Record extracts:
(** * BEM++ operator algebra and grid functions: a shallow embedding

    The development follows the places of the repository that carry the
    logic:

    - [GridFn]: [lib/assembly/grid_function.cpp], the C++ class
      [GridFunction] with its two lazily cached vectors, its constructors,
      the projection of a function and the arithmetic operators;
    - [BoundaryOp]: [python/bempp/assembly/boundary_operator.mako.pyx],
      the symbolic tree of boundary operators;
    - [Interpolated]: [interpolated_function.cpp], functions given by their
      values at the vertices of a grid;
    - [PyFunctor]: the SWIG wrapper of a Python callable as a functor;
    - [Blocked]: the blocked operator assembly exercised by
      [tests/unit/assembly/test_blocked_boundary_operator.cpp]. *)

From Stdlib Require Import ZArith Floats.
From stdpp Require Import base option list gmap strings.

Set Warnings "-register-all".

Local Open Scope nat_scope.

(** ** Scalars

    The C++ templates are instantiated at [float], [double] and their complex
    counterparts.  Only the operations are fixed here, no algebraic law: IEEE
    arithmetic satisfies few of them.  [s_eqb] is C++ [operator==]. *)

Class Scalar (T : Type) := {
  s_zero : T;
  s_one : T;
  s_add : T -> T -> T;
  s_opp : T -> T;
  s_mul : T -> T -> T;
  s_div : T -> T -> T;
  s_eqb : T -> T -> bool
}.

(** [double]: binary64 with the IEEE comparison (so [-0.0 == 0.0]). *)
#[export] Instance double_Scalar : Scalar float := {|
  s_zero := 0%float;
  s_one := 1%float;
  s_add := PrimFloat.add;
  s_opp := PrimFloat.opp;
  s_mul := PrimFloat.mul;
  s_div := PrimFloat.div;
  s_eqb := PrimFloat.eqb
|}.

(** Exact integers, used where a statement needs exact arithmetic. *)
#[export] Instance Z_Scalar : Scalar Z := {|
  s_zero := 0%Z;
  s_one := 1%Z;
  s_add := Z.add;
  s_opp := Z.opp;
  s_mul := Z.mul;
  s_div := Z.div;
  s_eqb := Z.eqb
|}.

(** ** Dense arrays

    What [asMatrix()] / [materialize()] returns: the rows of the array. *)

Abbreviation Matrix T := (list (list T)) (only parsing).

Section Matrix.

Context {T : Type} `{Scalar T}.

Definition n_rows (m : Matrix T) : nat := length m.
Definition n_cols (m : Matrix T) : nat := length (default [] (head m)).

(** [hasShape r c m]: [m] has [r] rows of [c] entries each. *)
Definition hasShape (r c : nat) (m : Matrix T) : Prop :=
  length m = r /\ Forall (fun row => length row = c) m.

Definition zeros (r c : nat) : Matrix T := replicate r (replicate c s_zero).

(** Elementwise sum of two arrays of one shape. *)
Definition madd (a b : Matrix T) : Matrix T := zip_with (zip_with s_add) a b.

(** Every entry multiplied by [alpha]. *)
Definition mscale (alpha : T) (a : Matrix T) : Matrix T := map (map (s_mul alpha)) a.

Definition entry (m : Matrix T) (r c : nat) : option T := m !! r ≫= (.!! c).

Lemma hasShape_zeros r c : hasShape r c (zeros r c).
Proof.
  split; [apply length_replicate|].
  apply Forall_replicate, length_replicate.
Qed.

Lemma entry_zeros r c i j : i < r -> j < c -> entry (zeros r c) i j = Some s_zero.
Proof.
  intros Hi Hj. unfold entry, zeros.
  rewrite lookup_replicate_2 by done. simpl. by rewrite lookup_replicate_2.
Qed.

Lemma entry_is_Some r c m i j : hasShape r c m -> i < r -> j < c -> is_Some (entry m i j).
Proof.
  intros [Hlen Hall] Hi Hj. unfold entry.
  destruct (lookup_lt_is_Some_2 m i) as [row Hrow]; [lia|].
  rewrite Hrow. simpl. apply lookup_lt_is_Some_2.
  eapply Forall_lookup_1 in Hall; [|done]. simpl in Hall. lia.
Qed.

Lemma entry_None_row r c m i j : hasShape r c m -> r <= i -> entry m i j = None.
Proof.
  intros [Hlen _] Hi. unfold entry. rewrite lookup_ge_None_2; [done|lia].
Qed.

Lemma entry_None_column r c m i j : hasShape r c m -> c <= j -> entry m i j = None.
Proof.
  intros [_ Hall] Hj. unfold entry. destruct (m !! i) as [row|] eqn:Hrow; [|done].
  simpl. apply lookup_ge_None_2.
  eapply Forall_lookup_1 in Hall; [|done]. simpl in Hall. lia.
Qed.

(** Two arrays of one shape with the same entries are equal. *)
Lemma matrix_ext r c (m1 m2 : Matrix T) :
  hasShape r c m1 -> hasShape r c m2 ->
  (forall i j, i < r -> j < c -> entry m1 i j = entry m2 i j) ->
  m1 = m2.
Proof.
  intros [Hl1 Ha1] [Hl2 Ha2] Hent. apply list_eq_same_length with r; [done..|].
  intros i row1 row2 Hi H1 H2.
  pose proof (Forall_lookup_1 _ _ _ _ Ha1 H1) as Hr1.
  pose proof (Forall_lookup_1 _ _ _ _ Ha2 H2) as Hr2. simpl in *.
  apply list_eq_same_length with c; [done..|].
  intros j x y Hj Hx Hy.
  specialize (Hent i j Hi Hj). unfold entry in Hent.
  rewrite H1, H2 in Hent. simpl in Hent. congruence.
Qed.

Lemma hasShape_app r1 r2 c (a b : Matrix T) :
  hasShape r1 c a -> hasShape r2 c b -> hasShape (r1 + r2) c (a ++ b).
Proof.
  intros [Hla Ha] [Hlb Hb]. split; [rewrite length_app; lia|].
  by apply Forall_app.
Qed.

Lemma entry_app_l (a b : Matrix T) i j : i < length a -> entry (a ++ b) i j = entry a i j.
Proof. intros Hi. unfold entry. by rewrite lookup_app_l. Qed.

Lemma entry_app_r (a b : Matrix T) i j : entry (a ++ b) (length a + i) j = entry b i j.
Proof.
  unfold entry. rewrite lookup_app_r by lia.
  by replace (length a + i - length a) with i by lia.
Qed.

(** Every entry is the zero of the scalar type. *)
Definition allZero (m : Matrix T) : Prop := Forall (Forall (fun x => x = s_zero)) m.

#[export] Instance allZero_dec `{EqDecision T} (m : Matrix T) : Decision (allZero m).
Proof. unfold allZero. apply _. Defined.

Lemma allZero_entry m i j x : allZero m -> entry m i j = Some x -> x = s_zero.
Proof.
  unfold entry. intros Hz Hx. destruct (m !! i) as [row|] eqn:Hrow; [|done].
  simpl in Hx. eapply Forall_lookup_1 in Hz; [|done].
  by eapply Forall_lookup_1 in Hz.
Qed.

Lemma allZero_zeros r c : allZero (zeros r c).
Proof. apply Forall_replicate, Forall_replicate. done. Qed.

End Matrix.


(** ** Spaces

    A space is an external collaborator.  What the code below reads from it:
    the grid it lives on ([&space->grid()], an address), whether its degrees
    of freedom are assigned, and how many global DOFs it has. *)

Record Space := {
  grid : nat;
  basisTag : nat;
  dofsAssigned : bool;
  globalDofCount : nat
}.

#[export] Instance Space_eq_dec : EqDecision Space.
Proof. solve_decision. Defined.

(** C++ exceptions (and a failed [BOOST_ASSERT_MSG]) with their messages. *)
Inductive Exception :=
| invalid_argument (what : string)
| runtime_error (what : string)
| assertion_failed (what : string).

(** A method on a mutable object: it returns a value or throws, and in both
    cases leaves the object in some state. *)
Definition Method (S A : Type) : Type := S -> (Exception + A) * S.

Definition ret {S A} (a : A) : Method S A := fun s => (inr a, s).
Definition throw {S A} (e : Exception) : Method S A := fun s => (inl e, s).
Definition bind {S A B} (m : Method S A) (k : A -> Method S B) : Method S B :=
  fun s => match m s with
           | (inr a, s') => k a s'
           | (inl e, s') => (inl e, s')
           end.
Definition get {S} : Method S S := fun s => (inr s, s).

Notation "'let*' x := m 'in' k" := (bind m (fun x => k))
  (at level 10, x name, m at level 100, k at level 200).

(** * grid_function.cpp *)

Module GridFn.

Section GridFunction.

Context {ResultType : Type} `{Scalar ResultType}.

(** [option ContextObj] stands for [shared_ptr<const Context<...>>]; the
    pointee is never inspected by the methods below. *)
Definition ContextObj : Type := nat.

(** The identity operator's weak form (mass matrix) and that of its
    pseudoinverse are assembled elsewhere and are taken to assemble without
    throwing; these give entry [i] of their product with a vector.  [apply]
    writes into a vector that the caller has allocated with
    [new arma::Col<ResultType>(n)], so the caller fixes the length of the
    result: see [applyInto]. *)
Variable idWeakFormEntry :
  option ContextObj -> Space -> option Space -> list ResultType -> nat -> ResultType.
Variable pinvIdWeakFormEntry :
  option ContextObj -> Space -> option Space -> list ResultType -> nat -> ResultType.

Exercise directions: From the first line of the entries above to the line with "- [GridFn]: [lib/assembly/grid_function.cpp], the", please return every line exactly, keeping both ends.

Exercise result:
(** * BEM++ operator algebra and grid functions: a shallow embedding

    The development follows the places of the repository that carry the
    logic:

    - [GridFn]: [lib/assembly/grid_function.cpp], the C++ class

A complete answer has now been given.